What then is the language difference between the sub-groups like the Big and Small Flowery Miao? “Our consonants and vowels are different. We swoop some of our numbers and directions. ‘Three’ in the Big Flowery Miao is ‘five’ in the Small Flowery Miao and vice versa. ‘Upwards’ in the Big Flowery Miao is ‘downwards’ in the Small Flowery Miao and vice versa!” he shares with a laugh.
How it Started
Seeing the need for a Small Flowery Miao Bible, Luo banded together with four other Small Flowery Miao pastors and preachers and started on the translation work in 2002, using the Chinese Union Version as their model text. After 12 years of labour, the first edition of the translation was completed in 2014, painstakingly handwritten by one of the Small Flowery Miao believers, as they did not have the necessary language software then.

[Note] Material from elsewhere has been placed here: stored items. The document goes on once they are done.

Lemma by_id_ok_replace qs m idx old s :
  by_id_ok qs m → qs !! idx = Some old → id old = id s →
  by_id_ok (<[idx := s]> qs) (<[id s := s]> m).
Proof.
  intros [Hnd Hm] Hidx E.
  assert (NoDup (ids (<[idx := s]> qs))) as Hnd'
    by (by erewrite ids_insert_same).
  assert (s ∈ <[idx := s]> qs) as Hs
    by (apply list_elem_of_insert; eauto using lookup_lt_Some).
  split; [done|]. intros k q.
  destruct (decide (id s = k)) as [<-|Hne].
  - rewrite lookup_insert_eq. split.
    + intros [= <-]. done.
    + intros [Hq Eq]. f_equal. symmetry. eauto using unique_record.
  - rewrite lookup_insert_ne by done. rewrite Hm. split.
    + intros [[j Hj]%list_elem_of_lookup Eq]. split; [|done].
      apply list_elem_of_lookup. exists j.
      rewrite list_lookup_insert_ne; [done|]. intros ->. congruence.
    + intros [[j Hj]%list_elem_of_lookup Eq]. split; [|done].
      apply list_lookup_insert_Some in Hj as [(-> & -> & _)|[_ Hj]]; [done|].
      eauto using list_elem_of_lookup_2.
Qed.

Lemma Map_by_id_snoc qs q : Map_by_id (qs ++ [q]) = <[id q := q]> (Map_by_id qs).
Proof. unfold Map_by_id. by rewrite foldl_app. Qed.
(** * Minesweeper and the S-parameter merger
    (src/minesweeper.py, src/merge_sparams.py)

    A shallow embedding of the [Minesweeper] class: construction with mine
    placement and neighbour-count precomputation, the flood-fill [reveal],
    [toggle_flag] and [is_won], followed by the properties of the engine;
    of [display], [parse_dimensions] and the loop of [main] that drive it;
    and, in a module of its own, of the file-name and header functions of
    the merger.

    Python sets of coordinate pairs are [gset (Z * Z)], the dictionary
    [neighbor_counts] is a [gmap (Z * Z) Z], Python integers are [Z] (with
    floor division and modulo, which agree with Python's [//] and [%] for a
    positive divisor).  The outcome of [random.sample] is an explicit
    argument of the constructor.  Text is [list ascii], each character
    standing for the code point of its number (0 to 255); what is read
    from the terminal is a list of lines, what is written a list of
    outputs; the built-in [int] is a parameter of the driver. *)

From stdpp Require Import gmap list fin_sets fin_maps strings pretty.
From Stdlib Require Import ZArith Lia Ascii.

#[local] Set Warnings "-clear-no-such-hyp".

Open Scope Z_scope.

(** * Python's built-in string operations, on the code points 0 to 255

    The text handled by the two scripts is modelled as [list ascii], the
    character of number [n] standing for the code point [n]; the
    operations below are those of [str] on such text, with the
    whitespace and the letter case that Python gives these 256 code
    points (text with code points above 255 is out of scope). *)
Module PyStr.

Abbreviation str := (list ascii).

(** A string literal. *)
Definition lit (s : String.string) : str := String.list_ascii_of_string s.

(** [c.isspace()], the whitespace of [strip] and [split]: tab, line
    feed, vertical tab, form feed, carriage return, the four separators
    28 to 31, the space, the next-line control 133 (U+0085) and the
    no-break space 160 (U+00A0). *)
Definition isspace (a : ascii) : bool :=
  let n := nat_of_ascii a in
  ((9 <=? n) && (n <=? 13) || (28 <=? n) && (n <=? 32)
   || (n =? 133) || (n =? 160))%nat.

(** A string of whitespace only (the empty string included). *)
Definition blank (s : str) : Prop := Forall (λ a, isspace a = true) s.

(** [s.lstrip()], [s.rstrip()] and [s.strip()] *)
Fixpoint lstrip (s : str) : str :=
  match s with
  | [] => []
  | a :: s' => if isspace a then lstrip s' else s
  end.

Definition rstrip (s : str) : str := reverse (lstrip (reverse s)).

Definition strip (s : str) : str := lstrip (rstrip s).
Definition with_feedback (fb : jsval) (row : ResumeRow) : ResumeRow :=
  {| row_id := row_id row; user_id := user_id row;
     company_name := company_name row; job_title := job_title row;
     job_description := job_description row; resume_path := resume_path row;
     image_path := image_path row; feedback := fb;
     overall_score := prop fb "overall_score"; ats_score := prop fb "ats_score" |}.

Definition backend_update (id : string) (fb : jsval) (w : World)
  : Answer ResumeRow * World :=
  match rows (remote w) !! id with
  | Some row =>
      (Data (with_feedback fb row),
       with_remote (set_rows (insert id (with_feedback fb row))) w)
  | None => (not_found, w)
  end.

Definition backend_delete_row (id : string) (w : World) : Answer unit * World :=
  (Data tt, with_remote (set_rows (base.delete id)) w).

(** [promise.catch(err => logger.warn(...))]: the rejection is logged and
    goes no further.  Where the source does not await the promise, the call
    is run to its end on the spot all the same. *)
Definition catch_and_log {A} (m : M World A) (warning : string) : M World unit :=
  fun w =>
    match m w with
    | (Ok _, w') => (Ok tt, w')
    | (Err _, w') => (Ok tt, emit (EvWarn warning) w')
    end.

End Plumbing.

(** *** storageService *)

Module storageService.
Section WithNet.
Variable net : Net.

Definition no_retry_upload_error (err : exn) : bool :=
bool_decide (exn_code err = Some "INVALID_FILE")
|| bool_decide (exn_code err = Some "FILE_TOO_LARGE")
|| bool_decide (exn_code err = Some "FILE_EXISTS")
|| includes (exn_message err) "Permission denied"
|| includes (exn_message err) "Authentication".

(** One attempt of the upload, the callback handed to [retryWithBackoff]. *)
Definition upload_attempt (path : string) (o : UploadOptions) (attempt : nat)
: M World string :=
try_catch
  (let* _ := notify (onProgress o) (NoticeUploading attempt) in
   let* _ := modify (emit (EvUpload (bucket o) path attempt)) in
   let* answer :=
     request (net_upload net (bucket o, path) attempt)
       ("Upload timeout after " +:+ show_Z (timeout o) +:+ "ms")
       (backend_upload (bucket o) path (upsert o)) in
   match answer with
   | ErrorAnswer message _ =>
       if includes message "already exists" && negb (upsert o)
       then throw (createError
              "File already exists. Enable overwrite or use a different name."
              "FILE_EXISTS")
       else throw (createError ("Upload failed: " +:+ message) "UPLOAD_FAILED")
   | Data stored =>
       let* _ := notify (onProgress o) (NoticeComplete attempt) in
       ret stored
   end)
  (fun err =>
     if no_retry_upload_error err then throw err
     else
       let* _ :=
         (if (attempt <? maxRetries o)%nat
          then notify (onRetry o)
                 (NoticeRetry attempt (maxRetries o) (exn_message err))
          else ret tt) in
       throw err).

Luo says since 2015, with the support of the Guizhou CC/TSPM and its Bible ministry partners, they have completed keying in no less than 10,000 individual words into the language software. The first edition is now being updated based on the Revised Chinese Union Version and going through professional checks and consultations.
Two Decades? All Worth It
Luo and his team have no qualms about giving their live to Bible translation work. “When you are able to express yourself in Miao, worship God in Miao and read the Bible in Miao, God becomes very close. And you will understand that God is also God of the Miao,” explains Rev Zhou, 34, the youngest on the team.
Another key motivation is outreach. “It’s all worth it when I think of the many thousands of Small Flowery Miao who have yet to hear the gospel, for whom my heart aches,” Luo says.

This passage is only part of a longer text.